Lymph node regulation of tumor cell dormancy and reawakening

Delayed relapse affects approximately one-fifth of metastatic breast cancer patients. These metastases arise after long asymptomatic periods lasting five or more years before emerging in secondary locations. It thought that disseminated tumor cells (DTCs) seed these sites early on where they become quiescent until reawakened by an unknown trigger. Since the latency period is a prime treatment window to target dormant DTCs, it is critical to understand what initiates DTC dormancy and what causes them to reawaken. The microenvironment has been shown to regulate dormancy in the lung and bone marrow yet little is known about the lymph node dormancy niche although it is the earliest and most common site of metastasis. To investigate lymph node-specific mechanisms of dormancy, mouse and cell culture models of dormancy were used to demonstrate that lymph node endothelia promote DTC quiescence.

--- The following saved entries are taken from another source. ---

Lemma remove_channel_none (self : Channel.t) (l : list Channel.t) :
  remove_channel self l = None <->
  Forall (fun x => Channel.id x <> Channel.id self) l.
Proof.
  induction l as [|x l IH]; simpl.
  - split; [constructor|reflexivity].
  - destruct (Z.eqb_spec (Channel.id x) (Channel.id self)) as [E|E].
    + split; [discriminate|]. intros H. inversion H. contradiction.
    + destruct (remove_channel self l) as [r|]; simpl.
      * split; [discriminate|]. intros H. inversion H as [|? ? _ Hl]. subst.
        apply IH in Hl. discriminate.
      * split; [|reflexivity]. intros _. constructor; [exact E|now apply IH].
Qed.

Lemma NoDup_map_filter {A B : Type} (f : A -> B) (p : A -> bool) (l : list A) :
  List.NoDup (map f l) -> List.NoDup (map f (List.filter p l)).
Proof.
  induction l as [|x l IH]; simpl; intros H; [constructor|].
  inversion H as [|? ? Hx Hl]. subst.
  destruct (p x); simpl; [constructor|]; auto.
  intros Hin. apply Hx. apply in_map_iff in Hin.
  destruct Hin as (y & Hy & Hyl). apply filter_In in Hyl.
  apply in_map_iff. exists y. tauto.
Qed.

Lemma move_candidates_ids (g : Guild.t) (self : Channel.t) (parent_id : option Z) :
  List.NoDup (map Channel.id (Guild.channels g)) ->
  List.NoDup (Channel.id self :: map Channel.id (move_candidates g self parent_id)).
Proof.
  intros Hnd.
  assert (List.NoDup (map Channel.id (move_sorted g self parent_id))) as Hs.
  { unfold move_sorted.
    eapply Permutation_NoDup;
      [apply Permutation_map; symmetry; apply sort_by_perm|].
    unfold move_filtered. destruct parent_id; now apply NoDup_map_filter. }
  unfold move_candidates.
  destruct (remove_channel self (move_sorted g self parent_id)) as [l'|] eqn:E.
  - apply remove_channel_some in E.
    destruct E as (l1 & c & l2 & Hl & Hc & -> & _).
    rewrite Hl, map_app in Hs. simpl in Hs.
    apply NoDup_remove in Hs. destruct Hs as [Hnd' Hnot].
    rewrite <- map_app, Hc in *. now constructor.
  - apply remove_channel_none in E. constructor; [|exact Hs].
    intros Hin. apply in_map_iff in Hin. destruct Hin as (x & Hx & Hxl).
    rewrite Forall_forall in E. apply list_elem_of_In in Hxl.
    exact (E x Hxl Hx).
Qed.

(** X14: When the channels of the guild have distinct ids, so have the
    entries of a request of [move]: no channel, the moved one included,
    is given two positions. *)
Theorem move_request_distinct (g : Guild.t) (self : Channel.t)
    (beginning end_ : Py.arg bool) (before after : Py.arg (option Snowflake.t))
    (offset : Z) (category : Py.arg (option Snowflake.t)) (sync_permissions : bool)
    (gid : Z) (payload : list Payload.entry) :
  List.NoDup (map Channel.id (Guild.channels g)) ->
  move g self beginning end_ before after offset category sync_permissions
  = BulkChannelUpdate gid payload ->
  List.NoDup (map Payload.id payload).
Proof.
  intros Hnd H. apply move_request_inv in H.
  destruct H as (parent_id & index & _ & _ & _ & ->).
  rewrite build_payload_ids.
  eapply Permutation_NoDup.
  - apply Permutation_map. symmetry. apply insert_at_perm.
  - simpl. now apply move_candidates_ids.
Qed.

(** ** Where [move] puts the channel *)

Lemma index_where_first {A : Type} (p : A -> bool) (l1 : list A) (x : A)
    (l2 : list A) :
  Forall (fun y => p y = false) l1 -> p x = true ->
  index_where p (l1 ++ x :: l2) = Some (length l1).
Proof.
  intros H Hx. induction H as [|y l1 Hy _ IH]; simpl.
  - now rewrite Hx.
  - now rewrite Hy, IH.
Qed.

Lemma insert_at_middle {A : Type} (x : A) (l1 l2 : list A) :
  insert_at (length l1) x (l1 ++ l2) = l1 ++ x :: l2.
Proof.
  unfold insert_at. induction l1 as [|y l1 IH]; simpl.
  - reflexivity.
  - now rewrite IH.
Qed.


Lemma anchor_predicate (a : Snowflake.t) (l1 : list Channel.t) :
  Forall (fun c => Channel.id c <> Snowflake.id a) l1 ->
  Forall (fun c => (Channel.id c =? Snowflake.id a) = false) l1.
Proof.
  intros H. eapply Forall_impl; [exact H|]. intros c Hc. now apply Z.eqb_neq.
Qed.

(** X15: With [beginning] and [end] passed as [MISSING] and offset 0,
    [before=a] puts the moved channel right in front of the first
    candidate with the id of [a]. *)
Theorem move_before_anchor (g : Guild.t) (self : Channel.t) (a : Snowflake.t)
    (category : Py.arg (option Snowflake.t)) (sync_permissions : bool)
    (parent_id : option Z) (l1 l2 : list Channel.t) (ch : Channel.t) :
  move_parent_id category = Py.Ok parent_id ->
  move_candidates g self parent_id = l1 ++ ch :: l2 ->
  Forall (fun c => Channel.id c <> Snowflake.id a) l1 ->
  Channel.id ch = Snowflake.id a ->
  exists payload,
    move g self Py.MISSING Py.MISSING (Py.Given (Some a)) Py.MISSING 0
      category sync_permissions
    = BulkChannelUpdate (Guild.id g) payload
    /\ map Payload.id payload
       = map Channel.id l1 ++ Channel.id self :: Snowflake.id a :: map Channel.id l2.
Proof.
  intros Hp Hc Hl1 Hch. unfold move. simpl. rewrite Hp, Hc.
  unfold anchor_index.
  rewrite (index_where_first _ l1 ch l2)
    by (try apply anchor_predicate; try apply Z.eqb_eq; assumption).
  simpl.
  replace (Z.to_nat (Z.max (Z.of_nat (length l1 + 0) + 0) 0)) with (length l1)
    by lia.
  rewrite insert_at_middle.
  eexists. split; [reflexivity|].
  rewrite build_payload_ids, map_app. simpl. now rewrite Hch.
Qed.

(** X16: With [beginning], [end] and [before] passed as [MISSING] and offset
    0, [after=a] puts the moved channel right behind the first candidate
    with the id of [a]. *)
Theorem move_after_anchor (g : Guild.t) (self : Channel.t) (a : Snowflake.t)
    (category : Py.arg (option Snowflake.t)) (sync_permissions : bool)
    (parent_id : option Z) (l1 l2 : list Channel.t) (ch : Channel.t) :
  move_parent_id category = Py.Ok parent_id ->
  move_candidates g self parent_id = l1 ++ ch :: l2 ->
  Forall (fun c => Channel.id c <> Snowflake.id a) l1 ->
  Channel.id ch = Snowflake.id a ->
  exists payload,
    move g self Py.MISSING Py.MISSING Py.MISSING (Py.Given (Some a)) 0
      category sync_permissions
    = BulkChannelUpdate (Guild.id g) payload
    /\ map Payload.id payload
       = map Channel.id l1 ++ Snowflake.id a :: Channel.id self :: map Channel.id l2.
Proof.
  intros Hp Hc Hl1 Hch. unfold move. simpl. rewrite Hp, Hc.
  unfold anchor_index.
  rewrite (index_where_first _ l1 ch l2)
    by (try apply anchor_predicate; try apply Z.eqb_eq; assumption).
  simpl.
  replace (Z.to_nat (Z.max (Z.of_nat (length l1 + 1) + 0) 0))
    with (length (l1 ++ [ch])) by (rewrite length_app; simpl; lia).
  replace (l1 ++ ch :: l2) with ((l1 ++ [ch]) ++ l2)
    by (now rewrite <- app_assoc).
  rewrite insert_at_middle.
  eexists. split; [reflexivity|].
  rewrite build_payload_ids, !map_app. simpl.
  now rewrite <- app_assoc, Hch.
Qed.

Since the lymph node niche is prone to expansion and remodeling due to inflammation, loss of stable endothelial architecture during infection was hypothesized to induce dormancy reversal and DTC outgrowth. This hypothesis will be tested in animal models and in a co-culture system that mimics the lymphovasculature to identify signals that promote dormant DTC reawakening, which may reveal new targets for therapeutic intervention.